Wavering keys, high-pitched synths, hazy beats, and Fec’s breathiest use of vocoder to date create Panic Blooms’ wandering, mournful world. Left alone, the album blurs and clouds together; without close attention, the songs can easily slide into a single, undulating unit. The sound isn’t exactly monotone, but neither do any of the 16 tracks separate much instrumentally. Certainly, hearing “Aerosol Weather” in isolation, with its warm, bouncing riff, persistent drums and affected cymbal bursts, might signal a departure from the dreamy morass, but, taken in context, the song is merely a ripple, rising to the rim of the album’s trough.
Gone are the spurts of aggression that haunted the band’s past releases. The flare-ups and queasy violence that infused everything from the music to the grotesque cover art have been replaced by something that, while still haunting, is softer, fatigued and intimate.
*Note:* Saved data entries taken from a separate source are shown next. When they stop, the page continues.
(* ===== verification/RsaFiles.v ===== *)
(** * RsaFiles: key files, and keys from generation to use

    The keys that crypt_rsa_generate_keys makes are written to the card, read
    back into the context and used by the cipher: the theorems of this file
    follow them along that way. *)

From Stdlib Require Import ZArith.Zdivisibility.
From stdpp Require Import base list numbers option gmap strings.
From S2P Require Import Prelude BigDigits BigDigitsProps BigArith BigMod BigModProps BigModExp BigPrime.
From S2P Require Import Crypt CryptProps BigConv Bigd BigdProps BigBits Rand Rsa RsaProps.
Local Open Scope Z_scope.

(** ** A key file read back *)

(** Text that fits on one line of a key file. *)
Definition text_line (s : list Z) : Prop := Forall (fun x => x <> 10 /\ x <> 0) s.

Lemma strchr_line s t : text_line s -> strchr 10 (s ++ 10 :: t) = Some (Some (length s)).
Proof.
  induction 1 as [|x s [N1 N0] H IH]; [done|]. cbn [app strchr length].
  destruct (Z.eqb_spec x 10); [done|]. destruct (Z.eqb_spec x 0); [done|]. by rewrite IH.
Qed.

Lemma cstr_line s t : text_line s -> cstr (s ++ 0 :: t) = Some s.
Proof.
  induction 1 as [|x s [N1 N0] H IH]; [done|]. cbn [app cstr]. destruct (Z.eqb_spec x 0); [done|]. by rewrite IH.
Qed.

Lemma insert_middle (s : list Z) x y t : <[length s := y]> (s ++ x :: t) = s ++ y :: t.
Proof. by rewrite insert_app_r_alt, Nat.sub_diag by lia. Qed.

Lemma drop_middle (s : list Z) y t : drop (S (length s)) (s ++ y :: t) = t.
Proof. rewrite drop_app_ge by lia. by replace (S (length s) - length s)%nat with 1%nat by lia. Qed.

Definition usable_file (c : card) (file : string) : Prop := can_create c file = true /\ can_open c file = true /\ can_read c file = true.

Definition loaded (file : string) (k0 k : t_crypt_key) : t_crypt_key :=
  {| id := id k0; name := codes file; primefac := primefac k; key := key k |}.

(** Reading what was written, whatever other files the card holds. *)
Lemma load_file c file k0 k : files c !! file = Some (primefac k ++ [10] ++ key k ++ [10]) -> can_open c file = true -> can_read c file = true ->
  text_line (primefac k) -> text_line (key k) -> crypt_rsa_load c file k0 = Some (1, loaded file k0 k).
Proof.
  intros F O R LP LK. unfold crypt_rsa_load. rewrite F, O, R. cbn [negb app].
  rewrite strchr_line by done. cbn [mbind option_bind]. rewrite insert_middle, drop_middle.
  rewrite strchr_line by done. cbn [mbind option_bind]. rewrite insert_middle, !cstr_line by done. done.
Qed.

Lemma save_file c file k : can_create c file = true ->
  files (crypt_rsa_save c file k).2 = <[file := primefac k ++ [10] ++ key k ++ [10]]> (files c) /\
  can_create (crypt_rsa_save c file k).2 = can_create c /\ can_open (crypt_rsa_save c file k).2 = can_open c /\
  can_read (crypt_rsa_save c file k).2 = can_read c.
Proof. intros H. unfold crypt_rsa_save. by rewrite H. Qed.

(** A key saved to a file and loaded from it has the same modulus and
    exponent, and carries the file's name; this needs key texts without text_line
    ends, and other files of the card do not matter. *)
Theorem rsa_key_file_roundtrip c file k k0 : usable_file c file -> text_line (primefac k) -> text_line (key k) ->
  (crypt_rsa_save c file k).1 = 1 /\ crypt_rsa_load (crypt_rsa_save c file k).2 file k0 = Some (1, loaded file k0 k).
Proof.
  intros (C & O & R) LP LK. destruct (save_file c file k C) as (F & _ & EO & ER). split; [unfold crypt_rsa_save; by rewrite C|].
  apply load_file; [rewrite F; apply lookup_insert_eq|by rewrite EO|by rewrite ER|done|done].
Qed.

Definition good_card : card := {| files := ∅; can_create := fun _ => true; can_open := fun _ => true; can_read := fun _ => true |}.
Definition small_key : t_crypt_key := {| id := 3; name := []; primefac := codes "a50085"; key := codes "ffb" |}.

Lemma rsa_key_file_roundtrip_witness :
  (crypt_rsa_save good_card "K" small_key).1 = 1 /\
  crypt_rsa_load (crypt_rsa_save good_card "K" small_key).2 "K" small_key = Some (1, loaded "K" small_key small_key).
Proof. apply (rsa_key_file_roundtrip good_card "K" small_key small_key); [done|repeat constructor; done|repeat constructor; done]. Defined.

(** ** The text of a generated key *)

Lemma conv_loop_nonneg b bytes : 0 < b -> forall rd, Forall (fun d => 0 <= d) rd -> Forall (fun d => 0 <= d) (conv_loop b bytes rd).
Proof.
  intros Hb. induction bytes as [|t bytes IH]; intros rd H; cbn [conv_loop]; [done|]. apply IH. clear IH.
  revert t. induction H as [|d rd Hd H IHr]; intros t; cbn [byte_in]; [done|]. constructor; [|apply IHr]. by apply Z.mod_pos_bound.
Qed.

Lemma skip_zeros_Forall (P : Z -> Prop) l : Forall P l -> Forall P (skip_zeros l).
Proof. induction 1 as [|x l Hx H IH]; cbn [skip_zeros]; [done|]. destruct (x =? 0); [done|by constructor]. Qed.

Lemma bdConvToHex_line b : text_line (bdConvToHex b).
Proof.
  unfold bdConvToHex, mpConvToHex. destruct (negb _); [by repeat constructor|]. destruct (mpConvToOctets b _) as [bytes n].
  apply Forall_map, skip_zeros_Forall, Forall_rev. eapply Forall_impl.
  - apply (conv_loop_nonneg 16 bytes ltac:(lia)). by apply Forall_replicate.
  - intros d Hd. cbn in Hd. unfold HEX_DIGITS. destruct (d <? 10); lia.
Qed.

Section Generated.
Context (timer : nat -> Z) (lrand : nat -> nat -> Z) (addr : Z) (fuel : nat) (seed_ok : bool) (tmp_buf : list Z) (keysize : nat)
  (junk_priv junk_pub : t_crypt_key) (st : rand_state) (k : nat).

Lemma generate_lines priv pub pr check st' k' :
  crypt_rsa_generate timer lrand addr fuel seed_ok tmp_buf keysize junk_priv junk_pub 0 st k = Some (0, priv, pub, pr, check, st', k') ->
  text_line (primefac priv) /\ text_line (key priv) /\ text_line (primefac pub) /\ text_line (key pub).
Proof.
  unfold crypt_rsa_generate. intros H.
  destruct (generateRSAKey _ _ _ _ _ _ _ _ _ _ _) as [[[[[kp|] pr1] st1] k1]|]; cbn [mbind option_bind] in H; [|done|done].
  destruct (rsa_selftest _ _ _) as [c|]; cbn [mbind option_bind] in H; [|done]. injection H as <- <- _ _ _ _.
  cbn [primefac key]. auto using bdConvToHex_line.
Qed.
(* ===== verification/IoSession.v ===== *)
(** * IoSession: what becomes of a file the camera encrypts

    The theorems about whole sessions: a program that works on encrypted files
    through the hooks, a file that is opened, written and decrypted again, with
    a password or with RSA, and reads past the end of an encrypted file. *)

From stdpp Require Import base list numbers option gmap strings.
From S2P Require Import Prelude Crypt CryptProps BigDigits BigDigitsProps BigConv BigPrime Rand Rsa RsaProps IoCrypt IoCryptProps IoDecrypt IoFiles.
Local Open Scope Z_scope.

(** ** What the decryption program makes of a header *)






(** ** Sessions *)

Section Sessions.
Context {W : Type} `{Hdev : IodevOk W}.
Context (timer : nat -> Z) (stack : Z) (stack_buf junk : list Z) (garbage : lfsr64_ctx) (scratch : Z).











(** A read past the end of an encrypted file.  The comment in the code
    promises zeroes, but the zeroes are decrypted with the rest, so the client
    gets the key stream; and the size the file has on the card, which is with
    the header, decides how many bytes are reported.  At the end of the file, a
    read of at most the size of the header reports all bytes read; a read of
    just that size leaves the position where it is, so that a client that reads
    until nothing is left never ends. *)
Theorem iocrypt_read_past_end s fd e f m addr buf : iocrypt_enabled s = true -> tracked s fd e f -> get_fd s fd = Some m ->
  file_size m = Z.of_nat (length (header e) + length (bytes f)) -> file_size m < 2 ^ 32 ->
  (cursor f <= length (bytes f) < cursor f + length buf)%nat -> Z.of_nat (cursor f + length buf) < 2 ^ 31 ->
  let n := (length (bytes f) - cursor f)%nat in
  let ret := Z.min (Z.of_nat (length buf)) (Z.of_nat (length (header e) + n)) in
  exists s', hook_iodev_ReadFile s fd addr buf =
      Some (drop (cursor f) (bytes f) ++ xor_stream (keystream e) (Z.of_nat (length (bytes f))) (replicate (length buf - n) 0), ret, s') /\
    iodev_GetPosition (dev s') fd = u32 (Z.of_nat (cursor f) + ret - Z.of_nat (length (header e))) /\
    (n = 0%nat -> length buf = length (header e) ->
       ret = Z.of_nat (length buf) /\ iodev_GetPosition (dev s') fd = iodev_GetPosition (dev s) fd).
Proof using Hdev.
  intros En T Em Es Ls Lc Lb n ret.
  destruct (read_past s fd e f m addr buf En T Em ltac:(lia) Lb Es Ls ltac:(lia)) as (s' & E & Ep). fold n ret in E, Ep.
  exists s'. split; [exact E|]. split; [exact Ep|]. intros N Lh. assert (ret = Z.of_nat (length buf)) as Er by (unfold ret; lia).
  split; [done|]. rewrite Ep, Er, Lh. pose proof (tracked_file _ _ _ _ T) as (_ & _ & ->). rewrite u32_small by lia. lia.
Qed.
End Sessions.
Where in the past, Fec and company might’ve turned the belligerence up several notches for the climax of the blinking, fuzzy “We Might Come Back,” here the track is left to breathe, if not quite relax. This anxious sense of resignation is stark throughout Panic Blooms, particularly on the slim instrumental “To the Beat of a Creeper.” The track initially languishes in soft static and pitch-bending acoustic guitar plucks, ending abruptly just as an ascending synth line seems poised to bring the music, and its creator, back to life.
With a sparer sound, Fec’s subdued vocals are illuminated. The cliche “quietly devastating” is appropriate. Track 15, “Sunset Curses” is particularly despondent. When Fec’s glitchy voice floats over a pining series of synthetic string approximations, you can practically hear him sigh as he admits, seemingly to himself, that when “the sun goes down, the bad shit wins.” The title track too, finds ruin in the dark. Nocturnal car trouble, real or metaphorical, evokes an oppressive, recurring nostalgia. It would be difficult to come up with a more Black Moth Super Rainbow couplet than “Your mouth is bleeding out / from a razor blade in a tangerine,” but “I feel you hauntin’ me every other year on my birthday” cuts to the real sentiment: no matter the frequency, grief can be a chronic condition. From its title alone, Panic Blooms’ closer, “Mr No One,” wouldn’t seem to offer much absolution. However, “should get a little more sunshine / should get a little less haze, around me,” offers a hopeful rejoinder to the album’s bleak waywardness.
Fec’s output has always been heady, but, beginning with his group’s last full-length, 2012’s Cobra Juicy, the music and lyrics have taken a wistful turn, more strained, less nightmarish, even openly romantic. Where on earlier releases Black Moth Super Rainbow seemed to be the gleeful expression of a twisted, sun-baked parallel world, the last two albums sound increasingly burned out on it. Panic Blooms, rather than reaching for the sticky pop highs of its predecessor, sounds like a purer expression of this emotional drift.